_Supplied information_:
(* ===== verification/AttachStream.v ===== *)
(** The worker of an attachment (manager.go) and the sink of the protocol
    (protocol.go) together: what a client receives at any moment of any
    interleaving of output, exit, cancellation and delivery. *)

From S2P Require Import Prelude Errors BigEndian Frame PeerConfig Peer Inbound Correlation PtyTypes Attachment Subscription History Manager ManagerRun ManagerSpec Cursor Protocol ProtocolHandlers ProtocolSpec ReplayFraming ProtocolDemo.

Lemma prefix_of_app {A} (l k1 k2 : list A) : l `prefix_of` k1 ++ k2 ->
  l `prefix_of` k1 \/ exists k, l = k1 ++ k /\ k `prefix_of` k2.
Proof.
  intros [z Hz]. symmetry in Hz. apply app_eq_inv in Hz as [(k & -> & ->)|(k & -> & ->)].
  - right. exists k. split; [done|by exists z].
  - left. by exists k.
Qed.

(** ** The events an attachment accepts *)

Definition plain_event (e : AttachmentEvent) : Prop := (exists o, e = output_event o) \/ (exists status, e = exit_event status).

Lemma offered_plain maxBytes active replay st : a_reachable maxBytes active replay st -> Forall plain_event (offered st).
Proof.
  induction 1 as [|st st' _ IH Hs]; [constructor|].
  destruct Hs; cbn; try done.
  - apply Forall_app. split; [done|]. constructor; [left; by eexists|constructor].
  - apply Forall_app. split; [done|]. constructor; [right; by eexists|constructor].
  - by destruct (run_section _).
Qed.

Lemma plain_outputs l : Forall plain_event l -> Forall (fun e => ~ is_exit e) l -> exists os, l = output_event <$> os.
Proof.
  induction 1 as [|e l He _ IH]; intros Hn; [by exists []|]. apply Forall_cons in Hn as [Hne Hn].
  destruct (IH Hn) as [os ->]. destruct He as [[o ->]|[status ->]]; [by exists (o :: os)|by destruct Hne].
Qed.

(** A prefix of the accepted events: outputs, and the exit after all of them. *)
Lemma offered_prefix maxBytes active replay st l : 0 <= maxBytes ->
  a_reachable maxBytes active replay st -> l `prefix_of` offered st ->
  exists live final, l = (output_event <$> live) ++ final_events final /\ (final <> None -> l = offered st).
Proof.
  intros Hm Hr Hl. pose proof (offered_plain _ _ _ _ Hr) as Hp.
  destruct (ai_exit _ _ _ (a_reachable_inv _ _ _ _ Hm Hr)) as (outs & exits & Ho & Hno & Hx).
  rewrite Ho in Hl, Hp. apply Forall_app in Hp as [Hp _].
  destruct (plain_outputs outs Hp Hno) as [os ->].
  assert (exits = [] \/ exists status, exits = [exit_event status]) as Hx' by (destruct (a_closing (att st)); [by right|by left]).
  apply prefix_of_app in Hl as [[k Hl]|(k & -> & Hk)].
  - exists (take (length l) os), None. cbn. rewrite app_nil_r, fmap_take, Hl. by rewrite take_app_length.
  - destruct Hx' as [->|[status ->]].
    + apply prefix_nil_inv in Hk as ->. exists os, None. by rewrite !app_nil_r.
    + destruct k as [|e k]; [exists os, None; by rewrite !app_nil_r|].
      apply prefix_cons_inv_1 in Hk as Heq. apply prefix_cons_inv_2, prefix_nil_inv in Hk as ->. subst e.
      exists os, (Some status). by rewrite Ho.
Qed.

Section Stream.
Context {P M : Type} `{ClassSenderLaws P} `{ManagerAPI M}.
Context `{Marshaler ProtocolResponse, Marshaler ReplayMetadata, Marshaler ExitPayload}.
Context (config : ProtocolConfig).
Implicit Types w : World P M.

(** C7. What a client receives from an attachment. Let [handleAttach] have announced
    an attach to a session whose history satisfies its invariant, let the attachment
    be in any state that some interleaving of output, exit, Activate, Close,
    cancellation and delivery produces, and let [sent] be the events whose Send has
    returned nil so far. Then the client has received the response, ReplayBegin with
    the bounds of the replay, and as long as the replay is not complete exactly its
    first events; once it is complete, the replay, one ReplayEnd, and the first of
    the live outputs accepted so far, in order. As long as the attachment is open
    the accepted events it has not received are exactly those that were handed to
    the sink and have not been sent, and those the attachment still holds; and it
    receives the exit only at the end, when it has received every output accepted.
    So everything before ReplayEnd is replay and everything after it is not. *)
Theorem attachment_stream request a o s next maxBytes st sent w w1 w2 :
  let '(result, replay) := attach_replay o s in
  chunks_ok next s -> 0 <= ResumeAfter o <= s_lastSequence s -> s_lastSequence s < 2 ^ 64 - 1 ->
  0 <= maxBytes -> a_reachable maxBytes false replay st ->
  (forall e, output_event e ∈ offered st -> s_lastSequence s < ev_Sequence e) ->
  attach_announce config request a result w = (None, w1) ->
  sent `prefix_of` delivered st -> send_all config (StreamID (FHeader request)) a sent w1 = (None, w2) ->
  let id := StreamID (FHeader request) in
  exists response begin metadata outputs tail,
    wire (w_peer w2) = wire (w_peer w) ++ [(response, TrafficControl); (begin, TrafficControl)] ++ outputs ++ tail /\
    response_to config request (attach_response config result) response /\
    event_of config (t_ReplayBegin (pc_Types config)) id metadata begin /\
    Marshal (mkReplayMetadata (pc_Version config) (ReplayFirst result) (ReplayLast result) (NextLive result)
               (Truncated result)) = inl metadata /\
    Forall2 (output_frame config id) (take (length sent) replay) outputs /\
    if (length sent <? length replay)%nat
    then sent = output_event <$> take (length sent) replay /\ tail = []
    else exists live final mark lives finals,
      sent = (output_event <$> replay ++ live) ++ final_events final /\
      (output_event <$> live) ++ final_events final `prefix_of` offered st /\
      (a_closed (att st) = false -> offered st =
         ((output_event <$> live) ++ final_events final) ++ drop (length sent) (delivered st) ++ remaining (att st)) /\
      (final <> None -> offered st = (output_event <$> live) ++ final_events final) /\
      tail = mark :: lives ++ finals /\ end_marker config id mark /\ Forall2 (output_frame config id) live lives /\
      match final with Some status => exists item, finals = [item] /\ exit_frame config id status item | None => finals = [] end.
Proof.
  destruct (attach_replay o s) as [result replay] eqn:Er. intros Hok Hra Hmax Hm Hr Hseq Ha Hsent Hs.
  assert (sent `prefix_of` (output_event <$> replay) ++ offered st) as Hpre.
  { etrans; [exact Hsent|]. pose proof (ai_order _ _ _ (a_reachable_inv _ _ _ _ Hm Hr)) as Ho.
    destruct (a_closed (att st)); [done|]. rewrite Ho. by apply prefix_app_r. }
  destruct (Nat.ltb_spec (length sent) (length replay)) as [Hlt|Hge].
  - assert (sent = output_event <$> take (length sent) replay) as Es.
    { destruct Hpre as [k Hk]. apply (f_equal (take (length sent))) in Hk. rewrite take_app_length in Hk.
      rewrite take_app_le in Hk by (rewrite length_fmap; lia). by rewrite fmap_take. }
    pose proof (attach_replay_bounds next o s Hok Hra Hmax) as Hb. rewrite Er in Hb.
    destruct (Replay o); [destruct Hb as [_ ->]; cbn in Hlt; lia|]. destruct Hb as [_ Hq Haft Hb _ _].
    destruct replay as [|e0 replay0] eqn:Erep; [cbn in Hlt; lia|]. rewrite <- Erep in *. destruct Hb as [_ Hlast].
    assert (s_lastSequence s <> 0) as Hz by (rewrite Erep, len_cons in Haft; pose proof (len_nonneg replay0); lia).
    apply attach_announce_ok in Ha as (_ & ws & Hw & (f & b & metadata & ends & Hf & Hmd & Hbg & -> & He) & _ & Hsink & _).
    rewrite Hlast, (proj2 (Z.eqb_neq _ _) Hz) in *. subst ends. rewrite Es in Hs.
    apply (send_outputs config _ _ (mkSink (s_lastSequence s) false)) in Hs as (items & Hi & Hw2 & _);
      [|rewrite Hsink; apply lookup_insert_eq|by apply replay_unmarked].
    exists f, b, metadata, items, []. split; [by rewrite Hw2, Hw, app_nil_r, <- (assoc_L (++))|].
    split_and!; done.
  - assert (exists l, sent = (output_event <$> replay) ++ l /\ l `prefix_of` offered st) as (l & El & Hl).
    { apply prefix_of_app in Hpre as [[k Hk]|(k & -> & Hk)]; [|by exists k].
      exists []. apply (f_equal length) in Hk as Hlen. rewrite length_app, length_fmap in Hlen.
      destruct k; [|cbn in Hlen; lia]. rewrite app_nil_r in *. split; [done|apply prefix_nil]. }
    destruct (offered_prefix _ _ _ _ l Hm Hr Hl) as (live & final & -> & Hall).
    pose proof (attach_stream_framed config request a o s next live final w w1 w2) as Hframe. rewrite Er in Hframe.
    assert (sent = (output_event <$> replay ++ live) ++ final_events final) as Es
      by (by rewrite El, fmap_app, <- (assoc_L (++))).
    rewrite Es in Hs. destruct (Hframe Hok Hra Hmax) as (f & b & metadata & outputs & mark & lives & finals & Hw2 & Hf & Hbg & Hmd & Ho & Hmk & Hlv & Hfin); [|done..|].
    { apply Forall_forall. intros e He. apply Hseq. destruct Hl as [k ->]. rewrite !elem_of_app. left. left.
      by apply list_elem_of_fmap_2. }
    exists f, b, metadata, outputs, (mark :: lives ++ finals). split_and!; try done; [by rewrite take_ge|].
    exists live, final, mark, lives, finals. split_and!; try done; [|by intros Hn; rewrite <- (Hall Hn)].
    intros Hop. pose proof (ai_order _ _ _ (a_reachable_inv _ _ _ _ Hm Hr)) as Hord. rewrite Hop in Hord.
    destruct Hsent as [k Hk]. rewrite Hk, drop_app_length, El in *. rewrite <- !(assoc_L (++)) in Hord.
    apply app_inv_head in Hord. rewrite Hord. by rewrite <- !(assoc_L (++)).
Qed.
End Stream.

(** ** Example *)

(** A replay of one event; a live event and the exit arrive, and all is delivered. *)
Definition stream_replay : list OutputEvent := [mkOutputEvent 1 demo_data].
Definition stream_live : OutputEvent := mkOutputEvent 2 demo_data.

Definition stream_activate (s : AState) : AState := mkAState (Activate (att s)).2 (run_at s) (offered s) (delivered s).
Definition stream_output (s : AState) : AState :=
  let '(err, a) := enqueueLocked (output_event stream_live) (att s) in
  match err with None => mkAState a (run_at s) (offered s ++ [output_event stream_live]) (delivered s) | Some _ => s end.
Definition stream_exit (s : AState) : AState :=
  let '(err, a) := enqueueExitLocked demo_exit (att s) in
  match err with None => mkAState a (run_at s) (offered s ++ [exit_event demo_exit]) (delivered s) | Some _ => s end.
Definition stream_turn (s : AState) : AState :=
  match run_at s, run_section (att s) with
  | RLoop, (RunSend event, a) => mkAState a RLoop (offered s) (delivered s ++ [event])
  | _, _ => s
  end.

Section Stream_reach.
Context (maxBytes : Z) (active : bool) (replay : list OutputEvent).
Notation reachable := (a_reachable maxBytes active replay).

Lemma stream_activate_reach s : reachable s -> reachable (stream_activate s).
Proof. intros Hr. eapply ar_step; [exact Hr|constructor]. Qed.

Lemma stream_output_reach s : reachable s -> reachable (stream_output s).
Proof.
  intros Hr. unfold stream_output. destruct (enqueueLocked _ _) as [[err|] a] eqn:E; [done|].
  eapply ar_step; [exact Hr|by constructor].
Qed.

Lemma stream_exit_reach s : reachable s -> reachable (stream_exit s).
Proof.
  intros Hr. unfold stream_exit. destruct (enqueueExitLocked _ _) as [[err|] a] eqn:E; [done|].
  eapply ar_step; [exact Hr|by constructor].
Qed.

Lemma stream_turn_reach s : reachable s -> reachable (stream_turn s).
Proof.
  intros Hr. unfold stream_turn. destruct (run_at s) eqn:El; try done.
  destruct (run_section (att s)) as [[| |gen|event] a] eqn:E; try done.
  pose proof (as_run s El) as Hs. rewrite E in Hs.
  eapply ar_step; [eapply ar_step; [exact Hr|exact Hs]|].
  exact (as_sent event (mkAState a (RSending event) (offered s) (delivered s ++ [event])) eq_refl).
Qed.
End Stream_reach.

Definition stream_state : AState :=
  stream_turn (stream_turn (stream_turn (stream_exit (stream_output (stream_activate (initial_astate 16 false stream_replay)))))).

Lemma stream_state_reach : a_reachable 16 false stream_replay stream_state.
Proof.
  unfold stream_state. do 3 apply stream_turn_reach.
  apply stream_exit_reach, stream_output_reach, stream_activate_reach, ar_init.
Qed.

(** Everything sent: six frames, of which the fourth is ReplayEnd. *)
Lemma attachment_stream_witness :
  exists s (w2 : World Log Manager), demo_hist.1 !! 2 = Some s /\ length (log (w_peer w2)) = 6%nat /\
    exists begin rest mark, log (w_peer w2) = begin ++ mark :: rest /\ length begin = 3%nat /\
      end_marker demo_protocol 2 mark.
Proof.
  destruct (demo_hist.1 !! 2) as [s|] eqn:E; [|vm_compute in E; discriminate]. exists s.
  pose proof (hi_chunks _ _ _ demo_hist_inv _ _ E) as Hok. vm_compute in E. injection E as E.
  destruct (attach_announce demo_protocol demo_attach (2, 9) (attach_replay demo_options s).1 (demo_attach_world s)) as [e1 w1] eqn:E1.
  destruct (send_all demo_protocol 2 (2, 9) (delivered stream_state) w1) as [e2 w2] eqn:E2.
  exists w2. split; [by rewrite <- E|].
  assert (e1 = None /\ e2 = None /\ length (log (w_peer w2)) = 6%nat) as (-> & -> & Hl).
  { rewrite <- E in E1. apply (f_equal fst) in E1 as E1'. apply (f_equal snd) in E1. cbn [snd] in E1. subst w1.
    apply (f_equal fst) in E2 as E2'. apply (f_equal snd) in E2. cbn [snd] in E2. subst w2.
    vm_compute in E1'. vm_compute in E2'. split_and!; [by symmetry|by symmetry|vm_compute; reflexivity]. }
  split; [exact Hl|].
  pose proof (attachment_stream demo_protocol demo_attach (2, 9) demo_options s (nextHistory demo_hist.2) 16 stream_state
    (delivered stream_state) (demo_attach_world s) w1 w2) as H.
  assert ((attach_replay demo_options s).2 = stream_replay) as Hr by (rewrite <- E; vm_compute; reflexivity).
  assert (s_lastSequence s = 1) as Hs by (rewrite <- E; reflexivity).
  destruct (attach_replay demo_options s) as [result replay]. cbn [fst snd] in *. subst replay.
  destruct H as (f & b & md & outputs & tail & Hw & _ & _ & _ & Ho & Ht).
  - exact Hok.
  - rewrite Hs. cbn. lia.
  - rewrite Hs. reflexivity.
  - lia.
  - exact stream_state_reach.
  - rewrite Hs. intros e He. change (offered stream_state) with [output_event stream_live; exit_event demo_exit] in He.
    rewrite !elem_of_cons in He. destruct He as [He|[He|He]]; [injection He as ->; reflexivity|discriminate He|by apply not_elem_of_nil in He].
  - exact E1.
  - reflexivity.
  - exact E2.
  - apply Forall2_length in Ho. change (take (length (delivered stream_state)) stream_replay) with stream_replay in Ho.
    destruct outputs as [|x [|y outputs]]; [discriminate Ho| |discriminate Ho].
    cbn in Ht. destruct Ht as (live & final & mark & lives & finals & _ & _ & _ & _ & -> & Hm & _).
    exists [(f, TrafficControl); (b, TrafficControl); x], (lives ++ finals), mark. split; [exact Hw|]. split; [reflexivity|exact Hm].
Defined.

_Task instructions_: Search the entries above for lines containing the word "match", and copy each one.

_Result for this exercise_:
      match final with Some status => exists item, finals = [item] /\ exit_frame config id status item | None => finals = [] end.
  match err with None => mkAState a (run_at s) (offered s ++ [output_event stream_live]) (delivered s) | Some _ => s end.
  match err with None => mkAState a (run_at s) (offered s ++ [exit_event demo_exit]) (delivered s) | Some _ => s end.
  match run_at s, run_section (att s) with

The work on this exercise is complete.